Your task:
Take from the data every line in which the word "pCategoryID" is found.

====== Data for the task

(* ===================================================================== *)
(** * More on the data-access create *)
(* ===================================================================== *)

(** X3. A record the create returns carries the principal it was called
    for and the title, description, due timestamp, parent, category and
    metadata of the command, unchanged. *)
Theorem CreateTodo_copies_command
    (userID : string) (payload : CreateTodoPayload) (w : World) (t : Todo) :
  fst (Repository.CreateTodo userID payload w) = Done (inr t) ->
  UserID t = userID /\
  Title t = pTitle payload /\
  Description t = pDescription payload /\
  DueDate t = pDueDate payload /\
  ParentTodoID t = pParentTodoID payload /\
  CategoryID t = pCategoryID payload /\
  Metadata_ t = pMetadata payload.
Proof.
  rewrite CreateTodo_run. destruct (next_fault w); simpl; try discriminate.
  intros [= <-]. repeat split.
Qed.

(** The command of the scenario, copied. *)
Lemma CreateTodo_copies_command_witness :
  exists t,
    fst (Repository.CreateTodo "user_1" Sample.buy_milk Sample.fresh_world)
      = Done (inr t) /\
    UserID t = "user_1"%string /\ Title t = "Buy milk"%string /\
    DueDate t = None.
Proof.
  eexists. split; [reflexivity|].
  destruct (CreateTodo_copies_command "user_1" Sample.buy_milk Sample.fresh_world
              _ eq_refl) as (Hu & Ht & _ & Hd & _ & _ & _).
  repeat split; assumption.
Defined.

(** X4. The create keeps identifiers unique: where they are unique and the
    identifier the store generates next is not in the table, they are
    unique after the call, whether the insert was taken or refused. *)
Theorem CreateTodo_keeps_ids_unique
    (userID : string) (payload : CreateTodoPayload) (w : World) :
  NoDup (map ID (todos (db w))) ->
  next_id w ∉ map ID (todos (db w)) ->
  NoDup (map ID (todos (db (snd (Repository.CreateTodo userID payload w))))).
Proof.
  intros Hnd Hfresh. rewrite CreateTodo_run.
  destruct (next_fault w); simpl; try exact Hnd.
  rewrite map_app. simpl. apply NoDup_app. split; [exact Hnd|].
  split; [|apply NoDup_singleton].
  intros x Hx Hx'. apply list_elem_of_singleton in Hx'. subst x. exact (Hfresh Hx).
Qed.

(** A create into the table of three tasks. *)
Lemma CreateTodo_keeps_ids_unique_witness :
  NoDup (map ID (todos (db Sample.family_world))) /\
  (next_id Sample.family_world ∉ map ID (todos (db Sample.family_world))) /\
  NoDup (map ID (todos (db (snd (Repository.CreateTodo "user_1" Sample.buy_milk
                                   Sample.family_world))))).
Proof.
  assert (Hnd : NoDup (map ID (todos (db Sample.family_world)))) by unique_ids.
  assert (Hfresh : next_id Sample.family_world
                   ∉ map ID (todos (db Sample.family_world))).
  { apply (bool_decide_unpack _). vm_compute. exact I. }
  split; [exact Hnd|]. split; [exact Hfresh|].
  exact (CreateTodo_keeps_ids_unique "user_1" Sample.buy_milk Sample.family_world
           Hnd Hfresh).
Defined.


(* ===================================================================== *)
(** * More on the service's create *)
(* ===================================================================== *)

(** The two lookups return, and all they do to the world is to send their
    statement. *)
Lemma CheckTodoExists_returns userID todoID w :
  exists r,
    Repository.CheckTodoExists userID todoID w
    = (Done r, snd (db_begin (SQuery "CheckTodoExists"
                                [SqlUuid todoID; SqlText userID]) w)).
Proof.
  unfold Repository.CheckTodoExists, bind, db_begin. simpl.
  destruct (hd NoFault (db_script (db w))); try (eexists; reflexivity).
  unfold db_get, fail, ok, ret. simpl.
  destruct (filter _ _); eexists; reflexivity.
Qed.

Lemma GetCategoryByID_returns userID categoryID w :
  exists r,
    Repository.GetCategoryByID userID categoryID w
    = (Done r, snd (db_begin (SQuery "GetCategoryByID"
                                [SqlUuid categoryID; SqlText userID]) w)).
Proof.
  unfold Repository.GetCategoryByID, bind, db_begin. simpl.
  destruct (hd NoFault (db_script (db w))); try (eexists; reflexivity).
  unfold db_get, fail, ok, ret. simpl.
  destruct (filter _ _); eexists; reflexivity.
Qed.

(** The data-access create returns; it touches neither the log, the object
    store nor the queue, and the table grows by the returned record, which
    is the caller's, or stays as it is. *)
Lemma CreateTodo_returns userID payload w :
  exists r w',
    Repository.CreateTodo userID payload w = (Done r, w') /\
    logs w' = logs w /\ s3 w' = s3 w /\ queue w' = queue w /\
    match r with
    | inr t => todos (db w') = todos (db w) ++ [t] /\ UserID t = userID
    | inl _ => todos (db w') = todos (db w)
    end.
Proof.
  rewrite CreateTodo_run.
  destruct (next_fault w); eexists _, _; (split; [reflexivity|]); repeat split.
Qed.

(** X6. When the lookup of the parent fails, the service's create returns
    the error of the lookup as it is, logs it once, and stops: the category
    is not looked up and no insert is sent. *)
Theorem CreateTodo_parent_error_passes
    (userID : string) (payload : CreateTodoPayload) (parentID : UUID)
    (err : error) (w w1 : World) :
  pParentTodoID payload = Some parentID ->
  Repository.CheckTodoExists userID parentID w = (Done (inl err), w1) ->
  exists w',
    Service.CreateTodo userID payload w = (Done (inl err), w') /\
    db w' = db w1 /\
    db_log (db w')
      = db_log (db w) ++ [SQuery "CheckTodoExists" [SqlUuid parentID; SqlText userID]] /\
    logs w'
      = logs w ++ [{| Level := "error"; Fields := [("error"%string, LErr err)];
                      Msg := "parent todo validation failed" |}].
Proof.
  intros Hp Hcheck.
  pose proof (CheckTodoExists_world userID parentID w) as Hw.
  rewrite Hcheck in Hw. cbn [snd] in Hw.
  eexists. split.
  - unfold Service.CreateTodo. rewrite Hp.
    unfold bind at 1. unfold bind at 1. rewrite Hcheck.
    unfold bind, log_event, fail, ret. cbn. reflexivity.
  - subst w1. repeat split.
Qed.

(** A create under a parent that does not exist. *)
Lemma CreateTodo_parent_error_passes_witness :
  exists err w',
    fst (Repository.CheckTodoExists "user_1" 77%N Sample.family_world)
      = Done (inl err) /\
    Service.CreateTodo "user_1" Fixture.under_ghost Sample.family_world
      = (Done (inl err), w') /\
    todos (db w') = todos (db Sample.family_world) /\
    length (db_log (db w')) = 1%nat.
Proof.
  destruct (CreateTodo_parent_error_passes "user_1" Fixture.under_ghost 77%N
              (EHTTP (Errs.NewNotFoundError "Todo not found" false None))
              Sample.family_world
              (snd (Repository.CheckTodoExists "user_1" 77%N Sample.family_world))
              eq_refl eq_refl) as (w' & Hrun & Hdb & Hlog & _).
  eexists _, w'. split; [reflexivity|]. split; [exact Hrun|].
  split; [rewrite Hdb; reflexivity|rewrite Hlog; reflexivity].
Defined.

(** X7. When the parent is absent or passes and the lookup of the category
    fails, the service's create returns the error of that lookup as it is,
    logs it once, and sends no insert. *)
Theorem CreateTodo_category_error_passes
    (userID : string) (payload : CreateTodoPayload) (categoryID : UUID)
    (err : error) (w w1 w2 : World) :
  (pParentTodoID payload = None /\ w1 = w) \/
  (exists parentID parent,
     pParentTodoID payload = Some parentID /\
     Repository.CheckTodoExists userID parentID w = (Done (inr parent), w1) /\
     ParentTodoID parent = None) ->
  pCategoryID payload = Some categoryID ->
  Repository.GetCategoryByID userID categoryID w1 = (Done (inl err), w2) ->
  exists w',
    Service.CreateTodo userID payload w = (Done (inl err), w') /\
    db w' = db w2 /\
    todos (db w') = todos (db w) /\
    logs w'
      = logs w ++ [{| Level := "error"; Fields := [("error"%string, LErr err)];
                      Msg := "category validation failed" |}].
Proof.
  intros Hparent Hc Hcat.
  pose proof (GetCategoryByID_world userID categoryID w1) as Hw2.
  rewrite Hcat in Hw2. cbn [snd] in Hw2.
  destruct Hparent as [[Hp ->]|(parentID & parent & Hp & Hcheck & Hroot)].
  - eexists. split.
    + unfold Service.CreateTodo. rewrite Hp, Hc.
      unfold bind at 1. unfold ok at 1, ret at 1.
      unfold bind at 1. unfold bind at 1. rewrite Hcat.
      unfold bind, log_event, fail, ret. cbn. reflexivity.
    + subst w2. repeat split.
  - pose proof (CheckTodoExists_world userID parentID w) as Hw1.
    rewrite Hcheck in Hw1. cbn [snd] in Hw1.
    assert (Hcan : CanHaveChildren parent = true).
    { unfold CanHaveChildren. rewrite Hroot. reflexivity. }
    eexists. split.
    + unfold Service.CreateTodo. rewrite Hp, Hc.
      unfold bind at 1. unfold bind at 1. rewrite Hcheck, Hcan.
      unfold ok at 1, ret at 1. cbn [negb].
      unfold bind at 1. unfold bind at 1. rewrite Hcat.
      unfold bind, log_event, fail, ret. cbn. reflexivity.
    + subst w2 w1. repeat split.
Qed.

(** A create under the first task, in a category that does not exist. *)
Lemma CreateTodo_category_error_passes_witness :
  exists err w',
    Service.CreateTodo "user_1" Fixture.with_references Sample.family_world
      = (Done (inl err), w') /\
    err = EHTTP (Errs.NewNotFoundError "Category not found" false None) /\
    todos (db w') = todos (db Sample.family_world) /\
    length (db_log (db w')) = 2%nat.
Proof.
  assert (Hparent :
    (pParentTodoID Fixture.with_references = None /\
     snd (Repository.CheckTodoExists "user_1" 1%N Sample.family_world)
     = Sample.family_world) \/
    (exists parentID parent,
       pParentTodoID Fixture.with_references = Some parentID /\
       Repository.CheckTodoExists "user_1" parentID Sample.family_world
       = (Done (inr parent),
          snd (Repository.CheckTodoExists "user_1" 1%N Sample.family_world)) /\
       ParentTodoID parent = None)).
  { right. exists 1%N, Sample.root_task. repeat split. }
  destruct (CreateTodo_category_error_passes "user_1" Fixture.with_references 9%N
              (EHTTP (Errs.NewNotFoundError "Category not found" false None))
              Sample.family_world _ _ Hparent eq_refl eq_refl)
    as (w' & Hrun & Hdb & Htodos & _).
  eexists _, w'. split; [exact Hrun|]. split; [reflexivity|].
  split; [exact Htodos|]. rewrite Hdb. reflexivity.
Defined.

(** The last step of a path through the service's create: one event is
    logged, on top of what is known of the world so far. *)
Ltac logged_once :=
  unfold bind, log_event, fail, ok, ret; cbn;
  eexists _, _, _; (split; [reflexivity|]); cbn;
  repeat match goal with H : _ = _ |- _ => rewrite H end;
  repeat split;
  first [assumption | left; reflexivity | right; reflexivity].

Ltac created_or_not userID payload w :=
  let r := fresh "r" in
  let w3 := fresh "w" in
  let Hl := fresh "Hl" in
  let Hs := fresh "Hs" in
  let Hq := fresh "Hq" in
  let Ht := fresh "Ht" in
  let Hu := fresh "Hu" in
  destruct (CreateTodo_returns userID payload w)
    as (r & w3 & -> & Hl & Hs & Hq & Ht);
  destruct r; [|destruct Ht as [Ht Hu]]; logged_once.

(** The service's create, whatever the command and the world: it returns,
    with one more event in the log. *)
Lemma Service_CreateTodo_returns
    (userID : string) (payload : CreateTodoPayload) (w : World) :
  exists r w' event,
    Service.CreateTodo userID payload w = (Done r, w') /\
    logs w' = logs w ++ [event] /\
    s3 w' = s3 w /\ queue w' = queue w /\
    match r with
    | inr t =>
        event = created_event t /\ todos (db w') = todos (db w) ++ [t] /\
        UserID t = userID
    | inl _ =>
        (Level event = "error"%string \/ Level event = "warn"%string) /\
        todos (db w') = todos (db w)
    end.
Proof.
  unfold Service.CreateTodo.
  destruct (pParentTodoID payload) as [parentID|].
  - unfold bind at 1. unfold bind at 1.
    destruct (CheckTodoExists_returns userID parentID w) as (rp & ->).
    destruct rp as [err|parent]; [logged_once|].
    destruct (CanHaveChildren parent); cbn [negb]; [|logged_once].
    unfold ok at 1, ret at 1.
    destruct (pCategoryID payload) as [categoryID|].
    + unfold bind at 1. unfold bind at 1.
      match goal with |- context [Repository.GetCategoryByID _ _ ?w1] =>
        destruct (GetCategoryByID_returns userID categoryID w1) as (rc & ->)
      end.
      destruct rc as [err|c]; [logged_once|].
      unfold ok at 1, ret at 1. unfold bind at 1.
      match goal with |- context [Repository.CreateTodo _ _ ?w2] =>
        created_or_not userID payload w2
      end.
    + unfold bind at 1. unfold ok at 1, ret at 1. unfold bind at 1.
      match goal with |- context [Repository.CreateTodo _ _ ?w2] =>
        created_or_not userID payload w2
      end.
  - unfold bind at 1. unfold ok at 1, ret at 1.
    destruct (pCategoryID payload) as [categoryID|].
    + unfold bind at 1. unfold bind at 1.
      destruct (GetCategoryByID_returns userID categoryID w) as (rc & ->).
      destruct rc as [err|c]; [logged_once|].
      unfold ok at 1, ret at 1. unfold bind at 1.
      match goal with |- context [Repository.CreateTodo _ _ ?w2] =>
        created_or_not userID payload w2
      end.
    + unfold bind at 1. unfold ok at 1, ret at 1. unfold bind at 1.
      created_or_not userID payload w.
Qed.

============

Response:
  CategoryID t = pCategoryID payload /\
  pCategoryID payload = Some categoryID ->
    destruct (pCategoryID payload) as [categoryID|].
    destruct (pCategoryID payload) as [categoryID|].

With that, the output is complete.